WORK REQUEST:
In exact form, please repeat the records from their opening line down to the line with "From S2P Require Import WireV1", including that line.

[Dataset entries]
·····

(* ===== verification/PySdk.v ===== *)
(** * What the Python SDK guarantees

    The main theorems about the Python SDK talking to the broker: its frames and
    what it reads of responses, its mutations over a network that loses answers,
    and its views of the consumer groups, each with a concrete instance. *)

From stdpp Require Import pretty.
From S2P Require Import Prelude Values Task Group Messages Machine Recovery Valid Display Wire Words.
From S2P Require Import Service Dispatch Sessions SessionsProps DispatchProps Json JsonText WireSchema.
From S2P Require Import WireV1 WireV1Props WireResponseProps WireVersions WireVersionsProps Server.
From S2P Require Import SessionStore Client Durable Runtime StateOwner ClusterNode ClusterNodeProps.
From S2P Require Import ClusterStartupProps ClientServer Router Operations OperationsProps RouterProps Clients Scenarios.
From S2P Require Import PyProtocol PyClient PyProps.

(** ** A standard library *)

#[export] Instance sample_std : PyStd := {|
  json_loads := json_parse;
  json_loads_error _ := "invalid JSON";
  py_repr v := String.string_of_list_ascii (json_text v);
  other_equals _ _ := false;
  other_finite _ := false;
  other_is_int _ := false;
  ip_is_loopback s := if String.eqb s "127.0.0.1" then Some true else None;
  sha256_hexdigest _ := "0000000000000000000000000000000000000000000000000000000000000000";
|}.

#[export] Instance sample_std_laws : PyStdLaws sample_std.
Proof.
  split; [|by split]. intros v Hp _. cbn. apply json_parse_text; [by apply plain_tree|done..].
Qed.

(** ** The operations protocol *)

Definition py_summary (g : ConsumerGroupSummary) : PyConsumerGroupSummary :=
  MkPySummary (gs_group_id g) (gs_namespace_id g) (gs_generation g) (gs_revision g)
    (gs_consumer_count g).

(** The SDK has no group without a generation. *)
Definition read_summary (g : ConsumerGroupSummary) : result PyConsumerGroupSummary PyError :=
  if gs_generation g =? 0
  then Err (PyProtocolError "operations generation must be a positive integer")
  else Ok (py_summary g).

(** Terms and the revisions of groups start at one. *)
Definition counted (d : ConsumerGroupDirectory) : Prop :=
  0 < gd_term d ∧ Forall (λ g, 0 < gs_revision g) (gd_groups d).

(** What the SDK makes of the state owner's reply. *)
Definition read_reply {A} (reply : result (result ConsumerGroupDirectory BrokerError) RuntimeError)
    (read : ConsumerGroupDirectory → result A PyError) : result A PyError :=
  match reply with
  | Ok (Ok d) => read d
  | Ok (Err e) => Err (PyOperationsError
      match be_code e with
      | TransportError => READ_AUTHORITY_UNAVAILABLE
      | PersistenceError => BROKER_FAIL_STOPPED
      | _ => BROKER_READ_FAILED
      end)
  | Err StateOwnerSaturated => Err (PyOperationsError STATE_OWNER_SATURATED)
  | Err (StateOwnerStopped | StateOwnerReplyDropped) =>
      Err (PyOperationsError STATE_OWNER_UNAVAILABLE)
  | Err _ => Err (PyOperationsError BROKER_READ_FAILED)
  end.

Definition read_description (id : ConsumerGroupId) (d : ConsumerGroupDirectory) :
    result PyConsumerGroupDescription PyError :=
  match Directory_group id d with
  | Some g => map_ok (MkPyDescription (gd_term d) (gd_revision d)) (read_summary g)
  | None => Err (PyProtocolError "unknown operations error code: group_not_found")
  end.

Definition read_page (after : option ConsumerGroupId) (limit : N) (d : ConsumerGroupDirectory) :
    result PyConsumerGroupPage PyError :=
  let '(page, next) := group_page d after limit in
  let^ groups := try_map read_summary page in
  Ok (MkPyPage (gd_term d) (gd_revision d) groups next).

Section operations.
Context {P : PyStd} {PL : PyStdLaws P} {J : SerdeJson} {L : SerdeJsonLaws J} {C : CompactText J}.

Lemma compact_reads v :
  plain v = true → (depth v ≤ 127)%nat → json_read (json_text v ++ [newline])%list = Some v.
Proof.
  intros Hp Hd. destruct (json_reads_back v Hp Hd) as (b & Hw & _ & Hr & _).
  rewrite (json_compact v Hp Hd) in Hw. by injection Hw as <-.
Qed.

Lemma group_id_fits id : id_re_fullmatch id = true → ConsumerGroupId_new id = Ok id.
Proof. intros H%id_re_valid_id. unfold ConsumerGroupId_new. by apply valid_id_new. Qed.

Lemma py_group_id id : valid_id id → validate_group_id id = Ok id.
Proof. intros H%id_re_valid_id. unfold validate_group_id. by rewrite H. Qed.

(** The listener reads the SDK's requests. *)
Lemma describe_request_parses id f :
  encode_describe_group id = Ok f → parse_operations f = Ok (OpsDescribeGroup id).
Proof.
  unfold encode_describe_group, validate_group_id.
  destruct (id_re_fullmatch id) eqn:Hid; [|done]. intros [= <-]. unfold py_serialize, parse_operations.
  rewrite compact_reads by (done || simpl; lia). eval_object.
  rewrite to_value_plain by done. cbn -[ConsumerGroupId_new]. by rewrite group_id_fits.
Qed.
(* ===== verification/TransportProps.v ===== *)
(** * Traffic between members: what arrives

    A remote call that returns gives the answer of the peer's Raft to that very
    call, however the streams are cut and wherever they fail, and returns when
    nothing fails.  Raft is reached only under a node id whose pinned certificate
    the peer has shown.  The listener's counters are exact and bounded, and it
    stops. *)

From stdpp Require Import pretty relations.
From S2P Require Import Prelude Values Display Wire Replicated Sessions RaftSnapshot.
From S2P Require Import LogStorage LogStorageProps Json StateOwner Server Consensus Transport.

(** ** Streams *)

(** All the bytes that a reader delivers. *)
Definition received (r : Reader) : bytes :=
  concat ((λ c, match c with Ok b => b | Err _ => [] end) <$> r).

(** A reader whose calls only deliver bytes or are interrupted. *)
Definition clean (r : Reader) : Prop :=
  Forall (λ c, match c with Ok b => b ≠ [] | Err e => interrupted e = true end) r.

(** A writer whose calls take bytes or are interrupted, and whose flushes succeed. *)
Definition healthy (w : Writer) : Prop :=
  Forall (λ o, match o with Takes n => 0 < n | WriteFails e => interrupted e = true end) (wr_writes w) ∧
  Forall (λ f, f = Ok ()) (wr_flushes w).

Lemma take_drop_N {A} n (l : list A) : (take_N n l ++ drop_N n l)%list = l.
Proof. unfold drop_N. rewrite take_N_take. apply take_drop. Qed.

Lemma take_N_len {A} n (l : list A) : len (take_N n l) = N.min n (len l).
Proof. rewrite take_N_take. unfold len. rewrite length_take. lia. Qed.

Lemma app_len_inj {A} (a b c d : list A) : (a ++ b = c ++ d)%list → len a = len c → a = c ∧ b = d.
Proof. unfold len. intros H1 H2. apply app_inj_1; [lia|done]. Qed.

Lemma read_exact_received n r b r' :
  read_exact n r = (Ok b, r') → len b = n ∧ received r = (b ++ received r')%list.
Proof.
  revert n b. induction r as [|c r IH]; intros n b; cbn [read_exact].
  { destruct (N.eqb_spec n 0) as [->|]; [by intros [= <- <-]|done]. }
  destruct (N.eqb_spec n 0) as [->|Hn]; [by intros [= <- <-]|].
  destruct c as [[|x k]|e]; [done| |by destruct (interrupted e); [apply IH|]].
  generalize (x :: k) as c. clear x k. intros c.
  destruct (N.ltb_spec n (len c)) as [Hlt|Hge].
  - intros [= <- <-]. split; [rewrite take_N_len; lia|].
    unfold received. rewrite !fmap_cons. cbn [concat].
    by rewrite app_assoc, take_drop_N.
  - destruct (read_exact _ r) as [[rest|] r1] eqn:E; [|done]. intros [= <- <-].
    apply IH in E as [El Er]. split; [rewrite len_app; lia|].
    unfold received in *. rewrite fmap_cons. cbn [concat]. by rewrite Er, <-app_assoc.
Qed.
(** * Orbital front end: Kepler solver and rollout analytics

    A shallow embedding of the numerical core of the orbital viewer:
    - [Kepler]: [keplerE] and the per-planet set-up of [Planets]
      (src/Scene3D.jsx);
    - [Analytics]: [stationKeepingErrors] and the per-episode pass of
      [useRollout] (src/App.jsx, first version, "robust capture").

    JavaScript numbers are modelled as real numbers: [Math.sin], [Math.cos],
    [Math.sqrt], [Math.hypot] are the real functions, rounding is left out.
    Division and square root are total on the reals: where the code would
    divide by zero or take the root of a negative number it yields
    [Infinity] or [NaN], and the theorems that reach such an operation carry
    the hypotheses that keep it regular ([a > 0], [|e| < 1], [r <> 0]).
    Loop counters, frame indices and counts are integers ([Z] or [nat]).
    A field that a JSON record may lack is an [option]; [x ?? d] is
    [nullish]. *)

From Stdlib Require Import Reals Lra Lia ZArith List Bool Sorted.
Import ListNotations.

Local Open Scope R_scope.

(** ** JavaScript helpers shared by both modules *)

(** [x ?? d] *)
Definition nullish {A : Type} (x : option A) (d : A) : A :=
  match x with
  | Some v => v
  | None => d
  end.

(** Comparisons of numbers, as booleans. *)
Definition Rle_b (x y : R) : bool := if Rle_dec x y then true else false.
Definition Rlt_b (x y : R) : bool := if Rlt_dec x y then true else false.
Definition Rgt_b (x y : R) : bool := Rlt_b y x.

(** Truncation toward zero, and the remainder [x % y] of JavaScript, whose
    sign is the sign of the dividend: [x - y * trunc (x / y)]. *)
Definition Rtrunc (x : R) : Z :=
  if Rle_dec 0 x then Int_part x else (- Int_part (- x))%Z.

Definition js_rem (x y : R) : R := x - y * IZR (Rtrunc (x / y)).

(** [Math.atan2(y, x)]: the angle of the point [(x, y)], in (-pi, pi]. *)
Definition atan2 (y x : R) : R :=
  if Rlt_dec 0 x then atan (y / x)
  else if Rlt_dec x 0 then
    if Rle_dec 0 y then atan (y / x) + PI else atan (y / x) - PI
  else if Rlt_dec 0 y then PI / 2
  else if Rlt_dec y 0 then - (PI / 2)
  else 0.

(** ** Kepler solver and planet set-up (src/Scene3D.jsx) *)

Module Kepler.

(** One round of the loop body of [keplerE]:
    [f = E - e sin E - M; fp = 1 - e cos E; E -= f / fp]. *)
Definition newton_f (M e E : R) : R := E - e * sin E - M.
Definition newton_fp (e E : R) : R := 1 - e * cos E.
Definition newton_update (M e E : R) : R := E - newton_f M e E / newton_fp e E.

(** [for (let k = 0; k < 8; k++) { ... }], by the number of rounds left. *)
Fixpoint newton_rounds (M e : R) (rounds : nat) (E : R) : R :=
  match rounds with
  | O => E
  | S rounds' => newton_rounds M e rounds' (newton_update M e E)
  end.

Definition keplerE (M e : R) : R := newton_rounds M e 8 M.

(** The same loop as a machine: a state holds the counter [k] and [E]; a step
    tests [k < 8], runs the body and increments [k]; the loop is left when no
    step applies. *)
Record loop_state : Type := LoopState { ls_k : nat; ls_E : R }.

Definition loop_init (M : R) : loop_state := LoopState 0 M.

Definition loop_step (M e : R) (s : loop_state) : option loop_state :=
  if (ls_k s <? 8)%nat
  then Some (LoopState (S (ls_k s)) (newton_update M e (ls_E s)))
  else None.

(** [loop_run M e n s]: the state after exactly [n] steps from [s], if the
    loop takes that many. *)
Fixpoint loop_run (M e : R) (n : nat) (s : loop_state) : option loop_state :=
  match n with
  | O => Some s
  | S n' =>
      match loop_step M e s with
      | Some s' => loop_run M e n' s'
      | None => None
      end
  end.

(** The value of [E] on entry to round [k]. *)
Definition iterate (M e : R) (k : nat) : R := Nat.iter k (newton_update M e) M.

(** [keplerE] with the division made partial: [None] as soon as a round
    would divide by zero. *)
Definition div_checked (x y : R) : option R :=
  if Req_dec_T y 0 then None else Some (x / y).

Fixpoint newton_rounds_checked (M e : R) (rounds : nat) (E : R) : option R :=
  match rounds with
  | O => Some E
  | S rounds' =>
      match div_checked (newton_f M e E) (newton_fp e E) with
      | Some q => newton_rounds_checked M e rounds' (E - q)
      | None => None
      end
  end.

Definition keplerE_checked (M e : R) : option R := newton_rounds_checked M e 8 M.

(** A planet of the catalogue; angles in degrees. *)
Record planet : Type := Planet {
  p_a : R; p_e : R; p_i : R; p_Omega : R; p_omega : R; p_M0 : R
}.

Definition mu : R := 0.0002959122082855911.
Definition rad : R := PI / 180.

(** [Planets({ ..., eccScale = 1 })]: an absent scale defaults to 1. *)
Definition eccScale_or_default (eccScale : option R) : R := nullish eccScale 1.

(** [const eVis = Math.min(p.e * eccScale, 0.9)] *)
Definition eVis (p : planet) (eccScale : option R) : R :=
  Rmin (p_e p * eccScale_or_default eccScale) 0.9.

(** [const n = Math.sqrt(mu / Math.pow(p.a, 3))] *)
Definition mean_motion (p : planet) : R := sqrt (mu / p_a p ^ 3).

(** [const M = (p.M0 * rad + n * tDays) % (2 * Math.PI)] *)
Definition mean_anomaly_raw (p : planet) (tDays : R) : R :=
  p_M0 p * rad + mean_motion p * tDays.

Definition mean_anomaly (p : planet) (tDays : R) : R :=
  js_rem (mean_anomaly_raw p tDays) (2 * PI).

(** The argument of [elementsToPositionAU]; angles in radians. *)
Record elements : Type := Elements {
  el_a : R; el_e : R; el_i : R; el_Omega : R; el_omega : R; el_M : R
}.

(** [elementsToPositionAU] after its first line: the position for a given
    eccentric anomaly [E]. *)
Definition position_of_E (el : elements) (E : R) : R * R * R :=
  let a := el_a el in
  let e := el_e el in
  let cosE := cos E in
  let sinE := sin E in
  let nu := atan2 (sqrt (1 - e * e) * sinE) (cosE - e) in
  let r_orb := a * (1 - e * cosE) in
  let x_orb := r_orb * cos nu in
  let y_orb := r_orb * sin nu in
  let cosO := cos (el_Omega el) in
  let sinO := sin (el_Omega el) in
  let cosi := cos (el_i el) in
  let sini := sin (el_i el) in
  let cosw := cos (el_omega el) in
  let sinw := sin (el_omega el) in
  let X1 := cosw * x_orb - sinw * y_orb in
  let Y1 := sinw * x_orb + cosw * y_orb in
  let X2 := X1 in
  let Y2 := cosi * Y1 in
  let Z2 := sini * Y1 in
  let x := cosO * X2 - sinO * Y2 in
  let y := sinO * X2 + cosO * Y2 in
  let z := Z2 in
  (x, y, z).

·····

WRITTEN ANSWER:
(* ===== verification/PySdk.v ===== *)
(** * What the Python SDK guarantees

    The main theorems about the Python SDK talking to the broker: its frames and
    what it reads of responses, its mutations over a network that loses answers,
    and its views of the consumer groups, each with a concrete instance. *)

From stdpp Require Import pretty.
From S2P Require Import Prelude Values Task Group Messages Machine Recovery Valid Display Wire Words.
From S2P Require Import Service Dispatch Sessions SessionsProps DispatchProps Json JsonText WireSchema.
From S2P Require Import WireV1 WireV1Props WireResponseProps WireVersions WireVersionsProps Server.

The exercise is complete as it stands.